— Material provided —
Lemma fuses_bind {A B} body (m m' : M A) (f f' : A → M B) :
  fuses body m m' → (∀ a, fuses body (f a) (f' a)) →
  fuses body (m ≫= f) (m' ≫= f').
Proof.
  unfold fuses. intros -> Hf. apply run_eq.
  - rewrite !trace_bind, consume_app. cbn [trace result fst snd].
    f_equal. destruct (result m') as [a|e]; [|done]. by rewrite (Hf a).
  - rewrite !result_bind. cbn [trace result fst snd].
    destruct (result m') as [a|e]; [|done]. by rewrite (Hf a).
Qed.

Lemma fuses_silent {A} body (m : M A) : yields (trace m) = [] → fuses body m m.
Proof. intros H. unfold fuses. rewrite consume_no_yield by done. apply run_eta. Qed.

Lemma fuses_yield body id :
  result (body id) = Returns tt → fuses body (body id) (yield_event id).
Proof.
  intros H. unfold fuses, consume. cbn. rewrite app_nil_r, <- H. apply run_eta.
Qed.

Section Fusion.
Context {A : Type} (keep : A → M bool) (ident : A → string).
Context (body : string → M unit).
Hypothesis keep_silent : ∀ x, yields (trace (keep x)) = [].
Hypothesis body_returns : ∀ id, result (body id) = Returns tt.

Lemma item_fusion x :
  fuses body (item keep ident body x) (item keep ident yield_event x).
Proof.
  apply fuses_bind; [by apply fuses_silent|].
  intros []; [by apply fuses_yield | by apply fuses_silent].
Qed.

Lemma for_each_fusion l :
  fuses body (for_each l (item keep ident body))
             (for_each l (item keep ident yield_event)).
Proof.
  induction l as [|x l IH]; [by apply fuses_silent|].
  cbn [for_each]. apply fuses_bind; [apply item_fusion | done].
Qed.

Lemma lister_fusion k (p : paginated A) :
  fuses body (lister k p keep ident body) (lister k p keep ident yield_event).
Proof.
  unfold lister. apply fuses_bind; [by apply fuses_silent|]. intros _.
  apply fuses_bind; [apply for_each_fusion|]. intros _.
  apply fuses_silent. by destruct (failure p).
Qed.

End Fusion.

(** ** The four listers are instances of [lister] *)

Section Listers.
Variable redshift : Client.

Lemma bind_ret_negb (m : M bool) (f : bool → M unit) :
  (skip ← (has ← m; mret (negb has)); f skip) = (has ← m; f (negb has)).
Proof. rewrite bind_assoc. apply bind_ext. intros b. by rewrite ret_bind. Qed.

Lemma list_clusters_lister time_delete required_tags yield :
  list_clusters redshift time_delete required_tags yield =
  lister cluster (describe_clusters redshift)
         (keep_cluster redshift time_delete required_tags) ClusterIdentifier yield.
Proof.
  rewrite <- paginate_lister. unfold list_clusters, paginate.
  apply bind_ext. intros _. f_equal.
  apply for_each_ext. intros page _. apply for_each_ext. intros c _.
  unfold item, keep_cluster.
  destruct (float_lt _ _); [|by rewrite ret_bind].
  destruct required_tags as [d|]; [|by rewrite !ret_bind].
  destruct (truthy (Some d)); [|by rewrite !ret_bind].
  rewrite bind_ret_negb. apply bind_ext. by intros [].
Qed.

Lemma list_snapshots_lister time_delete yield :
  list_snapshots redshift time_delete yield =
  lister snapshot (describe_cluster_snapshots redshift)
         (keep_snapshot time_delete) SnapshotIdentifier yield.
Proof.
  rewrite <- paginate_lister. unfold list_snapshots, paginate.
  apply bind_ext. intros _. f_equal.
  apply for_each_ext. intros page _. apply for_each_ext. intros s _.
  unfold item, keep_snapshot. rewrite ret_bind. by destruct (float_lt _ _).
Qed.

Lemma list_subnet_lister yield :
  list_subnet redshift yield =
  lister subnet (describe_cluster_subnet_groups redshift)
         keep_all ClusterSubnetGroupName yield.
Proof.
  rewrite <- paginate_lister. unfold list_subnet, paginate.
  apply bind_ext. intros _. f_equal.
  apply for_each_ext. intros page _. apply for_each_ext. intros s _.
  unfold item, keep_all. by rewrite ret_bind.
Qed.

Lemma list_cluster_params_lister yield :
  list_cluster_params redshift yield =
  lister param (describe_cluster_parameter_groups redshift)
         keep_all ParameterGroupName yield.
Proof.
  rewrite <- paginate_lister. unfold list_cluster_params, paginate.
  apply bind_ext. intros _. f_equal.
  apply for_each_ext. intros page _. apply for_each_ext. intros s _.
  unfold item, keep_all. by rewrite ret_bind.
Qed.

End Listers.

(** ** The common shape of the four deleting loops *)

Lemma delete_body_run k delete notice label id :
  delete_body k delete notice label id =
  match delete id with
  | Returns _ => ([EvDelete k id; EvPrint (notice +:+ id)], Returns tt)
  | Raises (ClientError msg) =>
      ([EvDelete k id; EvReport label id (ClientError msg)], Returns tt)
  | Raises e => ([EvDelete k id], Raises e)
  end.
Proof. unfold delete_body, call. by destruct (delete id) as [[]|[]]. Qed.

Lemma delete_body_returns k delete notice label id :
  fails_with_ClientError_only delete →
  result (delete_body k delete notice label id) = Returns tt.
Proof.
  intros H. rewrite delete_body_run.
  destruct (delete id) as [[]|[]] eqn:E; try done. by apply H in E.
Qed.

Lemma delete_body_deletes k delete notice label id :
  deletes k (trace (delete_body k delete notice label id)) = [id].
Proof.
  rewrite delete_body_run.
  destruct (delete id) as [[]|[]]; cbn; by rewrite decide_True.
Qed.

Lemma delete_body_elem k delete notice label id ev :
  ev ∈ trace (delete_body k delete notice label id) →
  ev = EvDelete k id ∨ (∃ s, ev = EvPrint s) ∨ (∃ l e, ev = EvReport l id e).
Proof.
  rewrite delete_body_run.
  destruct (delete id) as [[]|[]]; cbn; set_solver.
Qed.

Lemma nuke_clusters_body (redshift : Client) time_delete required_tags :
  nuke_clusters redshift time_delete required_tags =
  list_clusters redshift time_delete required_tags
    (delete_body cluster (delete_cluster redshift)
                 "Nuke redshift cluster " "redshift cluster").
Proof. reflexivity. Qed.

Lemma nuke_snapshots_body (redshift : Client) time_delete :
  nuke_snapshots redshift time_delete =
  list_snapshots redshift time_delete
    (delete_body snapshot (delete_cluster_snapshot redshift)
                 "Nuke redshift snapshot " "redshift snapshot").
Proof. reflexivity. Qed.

— About this exercise —
Give back all the records above exactly as they were written.

— Exercise response —
Lemma fuses_bind {A B} body (m m' : M A) (f f' : A → M B) :
  fuses body m m' → (∀ a, fuses body (f a) (f' a)) →
  fuses body (m ≫= f) (m' ≫= f').
Proof.
  unfold fuses. intros -> Hf. apply run_eq.
  - rewrite !trace_bind, consume_app. cbn [trace result fst snd].
    f_equal. destruct (result m') as [a|e]; [|done]. by rewrite (Hf a).
  - rewrite !result_bind. cbn [trace result fst snd].
    destruct (result m') as [a|e]; [|done]. by rewrite (Hf a).
Qed.

Lemma fuses_silent {A} body (m : M A) : yields (trace m) = [] → fuses body m m.
Proof. intros H. unfold fuses. rewrite consume_no_yield by done. apply run_eta. Qed.

Lemma fuses_yield body id :
  result (body id) = Returns tt → fuses body (body id) (yield_event id).
Proof.
  intros H. unfold fuses, consume. cbn. rewrite app_nil_r, <- H. apply run_eta.
Qed.

Section Fusion.
Context {A : Type} (keep : A → M bool) (ident : A → string).
Context (body : string → M unit).
Hypothesis keep_silent : ∀ x, yields (trace (keep x)) = [].
Hypothesis body_returns : ∀ id, result (body id) = Returns tt.

Lemma item_fusion x :
  fuses body (item keep ident body x) (item keep ident yield_event x).
Proof.
  apply fuses_bind; [by apply fuses_silent|].
  intros []; [by apply fuses_yield | by apply fuses_silent].
Qed.

Lemma for_each_fusion l :
  fuses body (for_each l (item keep ident body))
             (for_each l (item keep ident yield_event)).
Proof.
  induction l as [|x l IH]; [by apply fuses_silent|].
  cbn [for_each]. apply fuses_bind; [apply item_fusion | done].
Qed.

Lemma lister_fusion k (p : paginated A) :
  fuses body (lister k p keep ident body) (lister k p keep ident yield_event).
Proof.
  unfold lister. apply fuses_bind; [by apply fuses_silent|]. intros _.
  apply fuses_bind; [apply for_each_fusion|]. intros _.
  apply fuses_silent. by destruct (failure p).
Qed.

End Fusion.

(** ** The four listers are instances of [lister] *)

Section Listers.
Variable redshift : Client.

Lemma bind_ret_negb (m : M bool) (f : bool → M unit) :
  (skip ← (has ← m; mret (negb has)); f skip) = (has ← m; f (negb has)).
Proof. rewrite bind_assoc. apply bind_ext. intros b. by rewrite ret_bind. Qed.

Lemma list_clusters_lister time_delete required_tags yield :
  list_clusters redshift time_delete required_tags yield =
  lister cluster (describe_clusters redshift)
         (keep_cluster redshift time_delete required_tags) ClusterIdentifier yield.
Proof.
  rewrite <- paginate_lister. unfold list_clusters, paginate.
  apply bind_ext. intros _. f_equal.
  apply for_each_ext. intros page _. apply for_each_ext. intros c _.
  unfold item, keep_cluster.
  destruct (float_lt _ _); [|by rewrite ret_bind].
  destruct required_tags as [d|]; [|by rewrite !ret_bind].
  destruct (truthy (Some d)); [|by rewrite !ret_bind].
  rewrite bind_ret_negb. apply bind_ext. by intros [].
Qed.

Lemma list_snapshots_lister time_delete yield :
  list_snapshots redshift time_delete yield =
  lister snapshot (describe_cluster_snapshots redshift)
         (keep_snapshot time_delete) SnapshotIdentifier yield.
Proof.
  rewrite <- paginate_lister. unfold list_snapshots, paginate.
  apply bind_ext. intros _. f_equal.
  apply for_each_ext. intros page _. apply for_each_ext. intros s _.
  unfold item, keep_snapshot. rewrite ret_bind. by destruct (float_lt _ _).
Qed.

Lemma list_subnet_lister yield :
  list_subnet redshift yield =
  lister subnet (describe_cluster_subnet_groups redshift)
         keep_all ClusterSubnetGroupName yield.
Proof.
  rewrite <- paginate_lister. unfold list_subnet, paginate.
  apply bind_ext. intros _. f_equal.
  apply for_each_ext. intros page _. apply for_each_ext. intros s _.
  unfold item, keep_all. by rewrite ret_bind.
Qed.

Lemma list_cluster_params_lister yield :
  list_cluster_params redshift yield =
  lister param (describe_cluster_parameter_groups redshift)
         keep_all ParameterGroupName yield.
Proof.
  rewrite <- paginate_lister. unfold list_cluster_params, paginate.
  apply bind_ext. intros _. f_equal.
  apply for_each_ext. intros page _. apply for_each_ext. intros s _.
  unfold item, keep_all. by rewrite ret_bind.
Qed.

End Listers.

(** ** The common shape of the four deleting loops *)

Lemma delete_body_run k delete notice label id :
  delete_body k delete notice label id =
  match delete id with
  | Returns _ => ([EvDelete k id; EvPrint (notice +:+ id)], Returns tt)
  | Raises (ClientError msg) =>
      ([EvDelete k id; EvReport label id (ClientError msg)], Returns tt)
  | Raises e => ([EvDelete k id], Raises e)
  end.
Proof. unfold delete_body, call. by destruct (delete id) as [[]|[]]. Qed.

Lemma delete_body_returns k delete notice label id :
  fails_with_ClientError_only delete →
  result (delete_body k delete notice label id) = Returns tt.
Proof.
  intros H. rewrite delete_body_run.
  destruct (delete id) as [[]|[]] eqn:E; try done. by apply H in E.
Qed.

Lemma delete_body_deletes k delete notice label id :
  deletes k (trace (delete_body k delete notice label id)) = [id].
Proof.
  rewrite delete_body_run.
  destruct (delete id) as [[]|[]]; cbn; by rewrite decide_True.
Qed.

Lemma delete_body_elem k delete notice label id ev :
  ev ∈ trace (delete_body k delete notice label id) →
  ev = EvDelete k id ∨ (∃ s, ev = EvPrint s) ∨ (∃ l e, ev = EvReport l id e).
Proof.
  rewrite delete_body_run.
  destruct (delete id) as [[]|[]]; cbn; set_solver.
Qed.

Lemma nuke_clusters_body (redshift : Client) time_delete required_tags :
  nuke_clusters redshift time_delete required_tags =
  list_clusters redshift time_delete required_tags
    (delete_body cluster (delete_cluster redshift)
                 "Nuke redshift cluster " "redshift cluster").
Proof. reflexivity. Qed.

Lemma nuke_snapshots_body (redshift : Client) time_delete :
  nuke_snapshots redshift time_delete =
  list_snapshots redshift time_delete
    (delete_body snapshot (delete_cluster_snapshot redshift)
                 "Nuke redshift snapshot " "redshift snapshot").
Proof. reflexivity. Qed.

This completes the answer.